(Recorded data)

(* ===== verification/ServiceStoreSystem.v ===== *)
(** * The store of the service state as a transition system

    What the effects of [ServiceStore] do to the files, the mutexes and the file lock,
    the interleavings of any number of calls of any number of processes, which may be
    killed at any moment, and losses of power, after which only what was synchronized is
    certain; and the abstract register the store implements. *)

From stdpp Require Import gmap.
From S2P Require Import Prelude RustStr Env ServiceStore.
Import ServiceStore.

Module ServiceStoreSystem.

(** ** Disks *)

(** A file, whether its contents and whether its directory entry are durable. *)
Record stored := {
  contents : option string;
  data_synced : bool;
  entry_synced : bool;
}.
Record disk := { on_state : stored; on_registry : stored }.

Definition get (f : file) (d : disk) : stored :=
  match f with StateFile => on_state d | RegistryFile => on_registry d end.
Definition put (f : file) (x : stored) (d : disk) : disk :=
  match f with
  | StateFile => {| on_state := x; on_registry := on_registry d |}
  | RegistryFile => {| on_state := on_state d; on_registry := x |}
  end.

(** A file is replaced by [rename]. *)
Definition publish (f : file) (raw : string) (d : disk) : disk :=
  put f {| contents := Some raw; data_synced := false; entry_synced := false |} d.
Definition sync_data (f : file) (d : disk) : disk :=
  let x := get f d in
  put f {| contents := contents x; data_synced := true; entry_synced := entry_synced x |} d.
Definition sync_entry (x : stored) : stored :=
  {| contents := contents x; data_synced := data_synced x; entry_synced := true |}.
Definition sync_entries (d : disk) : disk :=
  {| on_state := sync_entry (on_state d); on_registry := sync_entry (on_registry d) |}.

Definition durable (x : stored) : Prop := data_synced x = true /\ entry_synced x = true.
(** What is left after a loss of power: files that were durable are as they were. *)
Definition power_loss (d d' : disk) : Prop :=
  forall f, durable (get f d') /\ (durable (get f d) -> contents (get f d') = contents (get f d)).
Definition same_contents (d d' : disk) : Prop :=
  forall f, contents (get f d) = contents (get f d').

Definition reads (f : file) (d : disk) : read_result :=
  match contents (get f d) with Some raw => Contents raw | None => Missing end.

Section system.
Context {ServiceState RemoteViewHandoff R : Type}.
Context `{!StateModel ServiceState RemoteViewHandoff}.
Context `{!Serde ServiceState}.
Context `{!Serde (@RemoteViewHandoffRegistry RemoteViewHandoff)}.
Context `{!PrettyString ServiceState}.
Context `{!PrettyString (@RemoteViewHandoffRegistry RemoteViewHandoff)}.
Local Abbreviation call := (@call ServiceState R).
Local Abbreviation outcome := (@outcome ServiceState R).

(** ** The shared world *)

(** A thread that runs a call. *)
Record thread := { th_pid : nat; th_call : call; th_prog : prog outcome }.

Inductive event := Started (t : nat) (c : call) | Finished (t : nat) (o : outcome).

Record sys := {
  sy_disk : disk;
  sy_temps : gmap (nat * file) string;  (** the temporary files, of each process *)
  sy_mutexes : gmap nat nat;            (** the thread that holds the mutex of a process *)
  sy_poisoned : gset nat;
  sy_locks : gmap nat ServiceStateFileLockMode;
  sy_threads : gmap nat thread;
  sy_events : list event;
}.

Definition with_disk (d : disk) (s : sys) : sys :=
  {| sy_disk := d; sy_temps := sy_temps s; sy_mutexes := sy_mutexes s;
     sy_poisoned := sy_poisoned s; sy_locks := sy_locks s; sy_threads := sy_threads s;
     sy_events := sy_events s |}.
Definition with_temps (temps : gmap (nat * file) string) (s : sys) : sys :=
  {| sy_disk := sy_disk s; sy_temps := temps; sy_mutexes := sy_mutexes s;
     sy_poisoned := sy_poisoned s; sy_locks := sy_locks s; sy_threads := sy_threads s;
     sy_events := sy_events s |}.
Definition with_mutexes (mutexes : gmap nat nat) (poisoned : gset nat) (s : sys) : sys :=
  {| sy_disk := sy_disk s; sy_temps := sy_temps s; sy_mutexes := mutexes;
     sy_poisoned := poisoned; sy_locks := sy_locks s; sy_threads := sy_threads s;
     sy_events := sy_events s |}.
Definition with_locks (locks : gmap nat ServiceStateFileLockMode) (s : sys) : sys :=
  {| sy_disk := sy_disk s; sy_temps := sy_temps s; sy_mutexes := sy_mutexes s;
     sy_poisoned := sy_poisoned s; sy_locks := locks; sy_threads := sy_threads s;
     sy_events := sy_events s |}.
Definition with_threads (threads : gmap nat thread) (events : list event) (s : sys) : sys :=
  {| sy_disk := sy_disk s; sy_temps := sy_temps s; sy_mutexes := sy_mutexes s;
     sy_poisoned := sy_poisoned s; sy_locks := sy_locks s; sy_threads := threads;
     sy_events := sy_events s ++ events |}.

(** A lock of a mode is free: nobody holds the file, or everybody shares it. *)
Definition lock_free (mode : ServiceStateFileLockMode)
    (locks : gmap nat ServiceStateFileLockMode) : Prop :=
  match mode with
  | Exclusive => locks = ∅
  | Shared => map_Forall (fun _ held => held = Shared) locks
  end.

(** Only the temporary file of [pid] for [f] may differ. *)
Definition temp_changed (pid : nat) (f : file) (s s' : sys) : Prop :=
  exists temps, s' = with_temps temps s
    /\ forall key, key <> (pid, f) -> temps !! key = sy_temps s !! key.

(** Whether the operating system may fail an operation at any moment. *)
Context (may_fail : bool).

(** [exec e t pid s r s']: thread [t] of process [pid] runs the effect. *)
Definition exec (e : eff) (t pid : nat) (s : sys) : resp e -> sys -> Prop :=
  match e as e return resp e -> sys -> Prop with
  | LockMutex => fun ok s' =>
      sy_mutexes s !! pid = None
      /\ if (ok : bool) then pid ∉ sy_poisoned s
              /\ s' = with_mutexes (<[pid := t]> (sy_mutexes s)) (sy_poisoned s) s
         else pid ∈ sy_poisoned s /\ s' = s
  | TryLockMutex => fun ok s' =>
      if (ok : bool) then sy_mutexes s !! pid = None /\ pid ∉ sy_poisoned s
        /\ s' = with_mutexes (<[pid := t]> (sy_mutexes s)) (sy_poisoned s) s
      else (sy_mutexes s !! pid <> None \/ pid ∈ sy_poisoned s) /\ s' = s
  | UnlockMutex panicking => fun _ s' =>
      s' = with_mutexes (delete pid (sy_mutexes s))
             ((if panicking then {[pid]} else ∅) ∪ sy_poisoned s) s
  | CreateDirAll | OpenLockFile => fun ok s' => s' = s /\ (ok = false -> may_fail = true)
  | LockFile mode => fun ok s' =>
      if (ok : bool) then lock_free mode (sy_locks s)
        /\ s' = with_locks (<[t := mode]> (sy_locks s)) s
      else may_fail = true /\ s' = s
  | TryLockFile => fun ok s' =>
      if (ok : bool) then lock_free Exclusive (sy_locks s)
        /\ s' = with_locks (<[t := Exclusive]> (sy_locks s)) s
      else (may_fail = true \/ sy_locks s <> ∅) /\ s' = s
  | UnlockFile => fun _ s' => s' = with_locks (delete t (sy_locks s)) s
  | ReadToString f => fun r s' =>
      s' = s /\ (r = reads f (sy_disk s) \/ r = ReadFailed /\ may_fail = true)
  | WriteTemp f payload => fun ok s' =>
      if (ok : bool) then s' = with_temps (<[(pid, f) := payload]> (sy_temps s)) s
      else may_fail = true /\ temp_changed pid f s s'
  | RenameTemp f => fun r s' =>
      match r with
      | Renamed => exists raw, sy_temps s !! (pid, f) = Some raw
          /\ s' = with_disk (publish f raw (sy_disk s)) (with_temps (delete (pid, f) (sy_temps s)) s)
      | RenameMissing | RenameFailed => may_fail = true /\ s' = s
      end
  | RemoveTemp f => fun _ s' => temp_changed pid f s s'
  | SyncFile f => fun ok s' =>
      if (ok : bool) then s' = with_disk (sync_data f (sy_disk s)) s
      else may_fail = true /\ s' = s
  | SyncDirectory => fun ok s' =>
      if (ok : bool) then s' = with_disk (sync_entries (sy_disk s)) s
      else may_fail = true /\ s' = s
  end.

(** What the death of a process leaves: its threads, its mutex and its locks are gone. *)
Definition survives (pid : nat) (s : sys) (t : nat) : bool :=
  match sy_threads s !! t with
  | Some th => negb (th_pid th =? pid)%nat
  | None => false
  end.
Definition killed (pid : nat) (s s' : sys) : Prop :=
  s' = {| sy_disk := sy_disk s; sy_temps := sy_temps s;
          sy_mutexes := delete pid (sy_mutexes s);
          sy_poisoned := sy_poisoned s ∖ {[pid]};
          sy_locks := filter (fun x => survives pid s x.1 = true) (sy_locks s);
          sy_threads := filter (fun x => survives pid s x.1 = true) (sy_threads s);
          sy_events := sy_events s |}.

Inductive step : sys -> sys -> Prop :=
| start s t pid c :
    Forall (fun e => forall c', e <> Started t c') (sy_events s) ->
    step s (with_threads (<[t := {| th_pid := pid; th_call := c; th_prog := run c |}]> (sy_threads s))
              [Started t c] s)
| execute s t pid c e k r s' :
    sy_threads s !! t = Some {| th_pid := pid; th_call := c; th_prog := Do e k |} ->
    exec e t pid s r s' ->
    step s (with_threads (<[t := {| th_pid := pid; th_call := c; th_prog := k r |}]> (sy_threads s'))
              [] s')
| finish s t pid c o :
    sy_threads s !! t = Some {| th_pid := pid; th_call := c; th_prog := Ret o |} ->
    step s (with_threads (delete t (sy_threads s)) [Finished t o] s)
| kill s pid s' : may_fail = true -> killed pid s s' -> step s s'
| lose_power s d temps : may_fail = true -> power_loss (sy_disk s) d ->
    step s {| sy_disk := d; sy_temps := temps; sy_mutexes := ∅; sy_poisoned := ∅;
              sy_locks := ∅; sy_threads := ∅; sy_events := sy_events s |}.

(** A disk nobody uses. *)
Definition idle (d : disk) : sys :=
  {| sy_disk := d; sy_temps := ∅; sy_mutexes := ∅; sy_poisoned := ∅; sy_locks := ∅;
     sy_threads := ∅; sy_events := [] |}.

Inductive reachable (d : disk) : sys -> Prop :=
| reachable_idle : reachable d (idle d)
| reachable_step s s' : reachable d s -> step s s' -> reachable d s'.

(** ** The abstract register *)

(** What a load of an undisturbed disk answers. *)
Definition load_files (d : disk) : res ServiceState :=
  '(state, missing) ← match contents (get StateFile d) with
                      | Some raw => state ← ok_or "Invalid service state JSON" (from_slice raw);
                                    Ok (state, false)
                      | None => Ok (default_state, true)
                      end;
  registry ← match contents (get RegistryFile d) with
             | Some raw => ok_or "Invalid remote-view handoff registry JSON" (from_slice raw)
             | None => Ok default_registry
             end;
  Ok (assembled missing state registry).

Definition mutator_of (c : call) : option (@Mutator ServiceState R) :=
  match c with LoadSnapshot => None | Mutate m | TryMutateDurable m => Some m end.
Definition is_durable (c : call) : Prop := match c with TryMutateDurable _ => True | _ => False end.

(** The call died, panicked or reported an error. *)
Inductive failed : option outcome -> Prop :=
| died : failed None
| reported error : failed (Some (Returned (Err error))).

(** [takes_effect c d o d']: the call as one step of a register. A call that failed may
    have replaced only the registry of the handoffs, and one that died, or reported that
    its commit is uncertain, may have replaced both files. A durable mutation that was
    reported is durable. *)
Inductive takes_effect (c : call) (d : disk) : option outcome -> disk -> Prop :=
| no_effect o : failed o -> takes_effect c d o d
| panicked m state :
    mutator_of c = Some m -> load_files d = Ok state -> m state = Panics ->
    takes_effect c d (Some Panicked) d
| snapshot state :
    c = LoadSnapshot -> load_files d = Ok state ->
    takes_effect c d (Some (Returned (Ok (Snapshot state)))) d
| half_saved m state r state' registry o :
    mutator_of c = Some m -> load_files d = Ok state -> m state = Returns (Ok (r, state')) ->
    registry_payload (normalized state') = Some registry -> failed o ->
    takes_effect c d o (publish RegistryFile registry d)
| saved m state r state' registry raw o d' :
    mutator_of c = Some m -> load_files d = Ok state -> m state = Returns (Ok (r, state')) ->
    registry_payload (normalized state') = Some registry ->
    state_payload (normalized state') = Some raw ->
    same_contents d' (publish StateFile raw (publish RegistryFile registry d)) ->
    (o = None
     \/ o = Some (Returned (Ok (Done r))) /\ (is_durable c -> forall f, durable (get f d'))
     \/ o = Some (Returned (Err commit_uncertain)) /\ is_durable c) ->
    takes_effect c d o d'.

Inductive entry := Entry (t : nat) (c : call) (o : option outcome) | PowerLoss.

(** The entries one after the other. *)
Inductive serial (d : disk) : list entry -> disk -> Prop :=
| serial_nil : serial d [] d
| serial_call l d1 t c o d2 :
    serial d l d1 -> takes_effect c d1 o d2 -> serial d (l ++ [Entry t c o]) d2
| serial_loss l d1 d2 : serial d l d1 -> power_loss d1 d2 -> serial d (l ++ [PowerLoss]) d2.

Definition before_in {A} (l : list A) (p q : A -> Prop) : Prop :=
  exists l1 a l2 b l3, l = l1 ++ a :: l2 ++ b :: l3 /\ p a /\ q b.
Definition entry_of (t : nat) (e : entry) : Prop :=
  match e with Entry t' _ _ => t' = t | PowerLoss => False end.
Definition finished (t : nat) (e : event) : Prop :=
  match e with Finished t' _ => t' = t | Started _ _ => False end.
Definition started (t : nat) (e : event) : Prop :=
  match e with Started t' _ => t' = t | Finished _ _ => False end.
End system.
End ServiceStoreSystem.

Task goal: Return, word for word, every line from the top of the entries down to the line that holds "the interleavings of", both included.

Task result:
(* ===== verification/ServiceStoreSystem.v ===== *)
(** * The store of the service state as a transition system

    What the effects of [ServiceStore] do to the files, the mutexes and the file lock,
    the interleavings of any number of calls of any number of processes, which may be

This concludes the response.